Jon Moore reporting!
As I discussed last month with the new vision statement for the podcast and blog, “Decarbonise the air, recarbonise the soil.”, in mind I’m calling on my listeners to put forward ideas for an interview episode once a month. If you know anyone who is doing either part of the vision, I’d love to hear from them or, indeed, from you if you are on the front line doing the work.
This week I’m going back to first principles.
What are these first principles? I’m glad you asked.
There are, to my mind three basic truths to earth friendly gardening/farming.
I am aware these appear to fly in the face of 10,000 years of agricultural/horticultural practice.
So let’s look at what those 10,000 years have created, shall we?

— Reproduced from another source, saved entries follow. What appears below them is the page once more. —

(* ===== verification/FailureInjector.v ===== *)
(** * Failure injection

    src/core/failure_injector.cpp, class [FailureInjector]: crashed agents, delayed agents, a
    random failure rate, and counts.  The draws of [std::uniform_real_distribution] are a
    stream of rationals in [0, 1); the iteration order of the sets is a parameter. *)

From S2P Require Import Prelude Effects.
From Stdlib Require Import QArith.
#[local] Close Scope Q_scope.

Record FailureInjector := {
  crashed_agents_ : gset string;
  timeout_agents_ : gmap string Z;       (* delay in milliseconds *)
  failure_rate_ : Q;
  rolls : nat -> Q;                      (* dist_(rng_) *)
  roll_i : nat;
  total_failures_ : Z;                   (* int32_t *)
}.

Definition new_injector (stream : nat -> Q) : FailureInjector :=
  {| crashed_agents_ := ∅; timeout_agents_ := ∅; failure_rate_ := inject_Z 0; rolls := stream;
     roll_i := 0; total_failures_ := 0 |}.

(** The increment of an atomic [int32_t] wraps. *)
Definition incr32 (z : Z) : Z := ((z + 1 + 2 ^ 31) mod 2 ^ 32 - 2 ^ 31)%Z.

Definition injectAgentCrash (agent_id : string) (f : FailureInjector) : FailureInjector :=
  {| crashed_agents_ := {[agent_id]} ∪ crashed_agents_ f; timeout_agents_ := timeout_agents_ f;
     failure_rate_ := failure_rate_ f; rolls := rolls f; roll_i := roll_i f;
     total_failures_ := incr32 (total_failures_ f) |}.
Definition isAgentCrashed (agent_id : string) (f : FailureInjector) : bool :=
  bool_decide (agent_id ∈ crashed_agents_ f).
Definition recoverAgent (agent_id : string) (f : FailureInjector) : FailureInjector :=
  {| crashed_agents_ := crashed_agents_ f ∖ {[agent_id]}; timeout_agents_ := timeout_agents_ f;
     failure_rate_ := failure_rate_ f; rolls := rolls f; roll_i := roll_i f;
     total_failures_ := total_failures_ f |}.

Definition injectAgentTimeout (agent_id : string) (delay : Z) (f : FailureInjector) : FailureInjector :=
  {| crashed_agents_ := crashed_agents_ f; timeout_agents_ := <[agent_id := delay]> (timeout_agents_ f);
     failure_rate_ := failure_rate_ f; rolls := rolls f; roll_i := roll_i f;
     total_failures_ := incr32 (total_failures_ f) |}.
Definition getAgentTimeout (agent_id : string) (f : FailureInjector) : Z :=
  default 0%Z (timeout_agents_ f !! agent_id).
Definition clearAgentTimeout (agent_id : string) (f : FailureInjector) : FailureInjector :=
  {| crashed_agents_ := crashed_agents_ f; timeout_agents_ := delete agent_id (timeout_agents_ f);
     failure_rate_ := failure_rate_ f; rolls := rolls f; roll_i := roll_i f;
     total_failures_ := total_failures_ f |}.

(** [std::clamp(rate, 0.0, 1.0)]. *)
Definition clamp01 (q : Q) : Q :=
  if Qlt_le_dec q (inject_Z 0) then inject_Z 0
  else if Qlt_le_dec (inject_Z 1) q then inject_Z 1 else q.
Definition setFailureRate (rate : Q) (f : FailureInjector) : FailureInjector :=
  {| crashed_agents_ := crashed_agents_ f; timeout_agents_ := timeout_agents_ f;
     failure_rate_ := clamp01 rate; rolls := rolls f; roll_i := roll_i f;
     total_failures_ := total_failures_ f |}.

Definition injector_shouldFail (f : FailureInjector) : FailureInjector * bool :=
  ({| crashed_agents_ := crashed_agents_ f; timeout_agents_ := timeout_agents_ f;
      failure_rate_ := failure_rate_ f; rolls := rolls f; roll_i := S (roll_i f);
      total_failures_ := total_failures_ f |},
   if Qlt_le_dec (rolls f (roll_i f)) (failure_rate_ f) then true else false).

Definition shouldAgentFail (agent_id : string) (f : FailureInjector) : FailureInjector * bool :=
  if isAgentCrashed agent_id f then (f, true) else injector_shouldFail f.

(** [reset] keeps the failure rate. *)
Definition injector_reset (f : FailureInjector) : FailureInjector :=
  {| crashed_agents_ := ∅; timeout_agents_ := ∅; failure_rate_ := failure_rate_ f; rolls := rolls f;
     roll_i := roll_i f; total_failures_ := 0 |}.

(** ** Reports *)

Section reports.
Context `{!HashOrder} (set_order : gset string -> list string)   (* iteration of unordered_set *)
        (show_double : Q -> string).                              (* operator<< on the nearest double *)

Definition getFailedAgents (f : FailureInjector) : list string := set_order (crashed_agents_ f).
Definition getTimeoutAgents (f : FailureInjector) : list string := (hash_order (timeout_agents_ f)).*1.

Definition getStatistics (f : FailureInjector) : string :=
  let nl := String "010" "" in
  "FailureInjector Statistics:" +:+ nl
  +:+ "  Total failures injected: " +:+ to_string (total_failures_ f) +:+ nl
  +:+ "  Crashed agents: " +:+ to_string (Z.of_nat (length (getFailedAgents f))) +:+ nl
  +:+ foldr (fun a s => "    - " +:+ a +:+ nl +:+ s) "" (getFailedAgents f)
  +:+ "  Timeout agents: " +:+ to_string (Z.of_nat (length (getTimeoutAgents f))) +:+ nl
  +:+ foldr (fun a s => "    - " +:+ a +:+ " (" +:+ to_string (getAgentTimeout a f) +:+ "ms delay)" +:+ nl +:+ s)
        "" (getTimeoutAgents f)
  +:+ "  Random failure rate: " +:+ show_double (failure_rate_ f * inject_Z 100)%Q +:+ "%" +:+ nl.
End reports.

(** ** Properties *)

Inductive InjectorOp :=
| OCrash (a : string) | ORecover (a : string) | OTimeout (a : string) (d : Z) | OClear (a : string)
| ORate (q : Q) | ORoll | OAgentRoll (a : string) | OInjectorReset.

Definition injector_step (o : InjectorOp) (f : FailureInjector) : FailureInjector :=
  match o with
  | OCrash a => injectAgentCrash a f
  | ORecover a => recoverAgent a f
  | OTimeout a d => injectAgentTimeout a d f
  | OClear a => clearAgentTimeout a f
  | ORate q => setFailureRate q f
  | ORoll => (injector_shouldFail f).1
  | OAgentRoll a => (shouldAgentFail a f).1
  | OInjectorReset => injector_reset f
  end.

(** The rate stays in [0, 1]. *)
Definition rate_ok (f : FailureInjector) : Prop := (inject_Z 0 <= failure_rate_ f <= inject_Z 1)%Q.

Lemma clamp01_ok q : (inject_Z 0 <= clamp01 q <= inject_Z 1)%Q.
Proof.
  unfold clamp01. destruct (Qlt_le_dec q (inject_Z 0)); [by split|].
  destruct (Qlt_le_dec (inject_Z 1) q); by split.
Qed.

Lemma injector_step_rate o f : rate_ok f -> rate_ok (injector_step o f).
Proof.
  unfold rate_ok. destruct o; simpl; try done; [intros _; apply clamp01_ok|].
  unfold shouldAgentFail. by destruct (isAgentCrashed a f).
Qed.

(** Whether the last crash or recovery of [a] (a reset recovers every agent) was a crash. *)
Definition crashed_by (a : string) (b : bool) (o : InjectorOp) : bool :=
  match o with
  | OCrash a' => if decide (a = a') then true else b
  | ORecover a' => if decide (a = a') then false else b
  | OInjectorReset => false
  | _ => b
  end.

Lemma injector_step_crashed a o f :
  isAgentCrashed a (injector_step o f) = crashed_by a (isAgentCrashed a f) o.
Proof.
  unfold isAgentCrashed. destruct o; simpl; try done.
  - case_decide; [subst; apply bool_decide_eq_true_2; set_solver|].
    apply bool_decide_ext. set_solver.
  - case_decide; [subst; apply bool_decide_eq_false_2; set_solver|].
    apply bool_decide_ext. set_solver.
  - unfold shouldAgentFail. by destruct (isAgentCrashed a0 f).
Qed.

(** An agent is crashed exactly when its last crash was not followed by a recovery or a reset,
    the failure rate is always a probability, and a crashed agent fails every roll. *)
Lemma injector_history (a : string) (ops : list InjectorOp) (stream : nat -> Q) :
  let f := foldl (fun f o => injector_step o f) (new_injector stream) ops in
  isAgentCrashed a f = foldl (crashed_by a) false ops /\ rate_ok f /\
  (isAgentCrashed a f = true -> (shouldAgentFail a f).2 = true).
Proof.
  assert (H : forall f, rate_ok f ->
    isAgentCrashed a (foldl (fun f o => injector_step o f) f ops) = foldl (crashed_by a) (isAgentCrashed a f) ops
    /\ rate_ok (foldl (fun f o => injector_step o f) f ops)).
  { induction ops as [|o ops IH]; intros f Hf; [done|]. simpl.
    destruct (IH (injector_step o f)) as [H1 H2]; [by apply injector_step_rate|].
    by rewrite H1, injector_step_crashed. }
  intros f. destruct (H (new_injector stream)) as [H1 H2]; [by split|].
  split; [done|]. split; [done|]. intros Hc. unfold shouldAgentFail. by rewrite Hc.
Qed.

From Iowa State University Extension and outreach
Quote:
tillage has all along been contributing negatively to soil quality. Since tillage fractures the soil, it disrupts soil structure, accelerating surface runoff and soil erosion. Tillage also reduces crop residue, which help cushion the force of pounding raindrops.
Without crop residue, soil particles become more easily dislodged, being moved or 'splashed' away. This process is only the beginning of the problem. Splashed particles clog soil pores, effectively sealing off the soil's surface, resulting in poor water infiltration.

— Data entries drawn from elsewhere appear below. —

Lemma team_worker_step r total nums w :
  echoes popen -> team (rt_router r) total nums (rt_agents r) -> length nums <= AGENT_MAX_QUEUE_SIZE ->
  w ∈ ws -> pending_at (rt_agents r) w <> [] ->
  exists g' x, does (pull command_order popen w) r g' x /\ team (rt_router r) total nums g' /\
    weight g' + 1 = weight (rt_agents r).
Proof.
  intros He HT Hlen Hin Hne. pose proof HT as [(k & (b & Hb & Hkb & Hbb) & _) Hw Ht _].
  destruct (Hw w Hin) as (a & t & Ha & Hka & Hf & Hba).
  rewrite (pending_at_lookup _ _ _ Ha) in Hne.
  destruct (does_get w a r Ha Hne) as (c & m & (r1 & Hr1 & L1) & Hperm & Hmb & Hms).
  pose proof L1 as (E1 & E2 & _).
  assert (Hlw : w <> lead) by (intros ->; done).
  assert (is_task m) as (ds & [Hd1 Hd2] & Hc & Hact & Hdl & Hsnd).
  { specialize (Ht w Hin). rewrite (pending_at_lookup _ _ _ Ha), Hperm in Ht. by apply Forall_cons in Ht as [? _]. }
  assert (Hba1 : on_bus (rt_router r) w (with_core (fun _ => c) a)).
  { destruct Hba as (? & ? & ?). unfold on_bus; simpl. by rewrite Hmb, Hms. }
  destruct (does_task_echo command_order popen w m ds r1 (with_core (fun _ => c) a) t b)
    as (tm & resp & (r2 & Hr2 & L2)); try done.
  { by rewrite Hsnd. }
  { by rewrite E1, lookup_insert_eq. }
  { by rewrite E2. }
  { rewrite E1, Hsnd, lookup_insert_ne by done. exact Hb. }
  { by rewrite E2, Hsnd. }
  rewrite Hsnd, E1, insert_insert_eq in L2. set (rep := reply_message (msg_id m) w lead ds tm) in L2.
  destruct (is_result_reply (msg_id m) w ds tm) as [Hrep Hrv]; [done|].
  destruct (team_answer (rt_router r) total nums (rt_agents r) w a c b (KTask (log_of (command m) ds t)) m rep ds
              (log_of (command m) ds t)) as [HT' Hwt]; try done; [by apply task_value_echo|].
  eexists _, (Some resp). split; [|split; [exact HT'|exact Hwt]].
  exists r2. split; [|by eapply leaves_trans].
  unfold pull, processMessage. rewrite run_bind, Hr1, run_bind, run_bind. unfold this.
  rewrite E1, lookup_insert_eq. cbv beta iota. cbn [with_core a_kind]. rewrite Hka, Hr2. reflexivity.
Qed.

(** What recording a result makes of the lead's bookkeeping. *)
Definition after_result (ds : string) (k : CoordinationState ModuleLeadState) : CoordinationState ModuleLeadState :=
  let k := (recordResult ds k).1 in
  if isComplete k then
    if hasFailures k then coord_transitionTo M_ERROR "ERROR" k
    else coord_transitionTo M_SYNTHESIZING "SYNTHESIZING" k
  else k.

Lemma after_result_ok total ds k :
  counts_ok total k -> counts_ok total (after_result ds k) /\ results_ (after_result ds k) = results_ k ++ [ds].
Proof.
  intros (H1 & H2 & H3 & H4). unfold after_result.
  set (k1 := (recordResult ds k).1).
  assert (Hex : expected_results_ k1 = total) by done.
  assert (Hrc : received_results_ k1 = S (length (results_ k))) by (simpl; congruence).
  assert (Hrs : results_ k1 = results_ k ++ [ds]) by done.
  assert (Hfl : failed_results_ k1 = 0) by done.
  assert (Hst : current_state_ k1 = current_state_ k) by done. clearbody k1.
  assert (Hl : length (results_ k ++ [ds]) = S (length (results_ k))) by (rewrite length_app; simpl; lia).
  cbv zeta. unfold isComplete, hasFailures. rewrite Hex, Hrc, Hfl. rewrite (bool_decide_eq_false_2 (0 < 0)) by lia.
  unfold counts_ok. destruct (bool_decide (total <= S (length (results_ k)))) eqn:Hc;
    [apply bool_decide_eq_true in Hc|apply bool_decide_eq_false in Hc];
    cbn [coord_transitionTo expected_results_ received_results_ failed_results_ results_ current_state_];
    rewrite Hrs, Hl.
  - split; [|done]. rewrite bool_decide_eq_true_2 by lia. by split_and!.
  - split; [|done]. rewrite Hst, H4, !bool_decide_eq_false_2 by lia. by split_and!.
Qed.

(** The last result, with no failure before it. *)
Lemma after_result_last p k :
  hasFailures k = false -> expected_results_ k <= S (received_results_ k) ->
  after_result p k = coord_transitionTo M_SYNTHESIZING "SYNTHESIZING" (recordResult p k).1.
Proof.
  intros Hnf Hlast. unfold after_result. cbv zeta. replace (isComplete _) with true.
  2: { symmetry. apply bool_decide_eq_true_2. exact Hlast. }
  replace (hasFailures _) with false by exact (eq_sym Hnf). reflexivity.
Qed.

(** The last result, after a failure. *)
Lemma after_result_failed p k :
  hasFailures k = true -> expected_results_ k <= S (received_results_ k) ->
  after_result p k = coord_transitionTo M_ERROR "ERROR" (recordResult p k).1.
Proof.
  intros Hnf Hlast. unfold after_result. cbv zeta. replace (isComplete _) with true.
  2: { symmetry. apply bool_decide_eq_true_2. exact Hlast. }
  replace (hasFailures _) with true by exact (eq_sym Hnf). reflexivity.
Qed.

The amount of soil lost from Iowa farmland each year is directly related to soil structure, levels of crop residue remaining on the soil's surface, and the intensity of tillage practices.
End Quote
Basically, ploughing to turn under crop residue, a practice designed to increase soil organic matter destroys soil structure, seals the soil from the atmosphere and leads to soil erosion. Remember: no soil, no food. While soil erosion is a cumulative effect, eventually only subsoil or bedrock is left, if the system continues to its logical conclusion.
Over the past 10,000 years, from the beginning, new land was available for cultivation or top soils were so deep the losses were not catastrophic.
We have reached a point where urban populations are now covering those deeper soils or they have gone. Land better suited to grazing is being put to the plough as animals are confined as factory widgets in feedlots rather than as ecosystem components where their grazing improves the grass cover, the soil health and the soil carbon. Think about the removal of the bison from the North American plains and the eventual dustbowl of the 1930s. This appears to have been a common line of cause and effect across human history.
So to first principle number 1. No digging. This is most easily understood in a gardening context. The best way to do this, I’ve found, is in raised beds. Raised beds are created by piling organic matter, compost, animal bedding, decomposed leaf mould, that sort of thing onto an organic mat of some sort. I find cardboard is ideal, newspapers work well too.
Podcast footnote:
For our younger listeners, just google “Newspapers” to discover how we used to consume news in the olden days.
End Podcast footnote.
To plant into this material simple use you fingers to push larger seeds into the organic material. To plant seedlings a cut is made with a knife and the now topsoil is opened, the seedling inserted and the cut closed by pressure. It is actually much is to do than to describe.
Larger implements have been developed for doing this on an agricultural scale. The basically consist of a knife blade, followed by a seeder followed by wheels reclosing the cut. The timing in agricultural settings is important. If planting into pasture, this needs to be timed to coincide with the dieback of summer or winter growing species. So Autumn and Spring. If part of a cereal rotation, then into the stubble from the previous harvest.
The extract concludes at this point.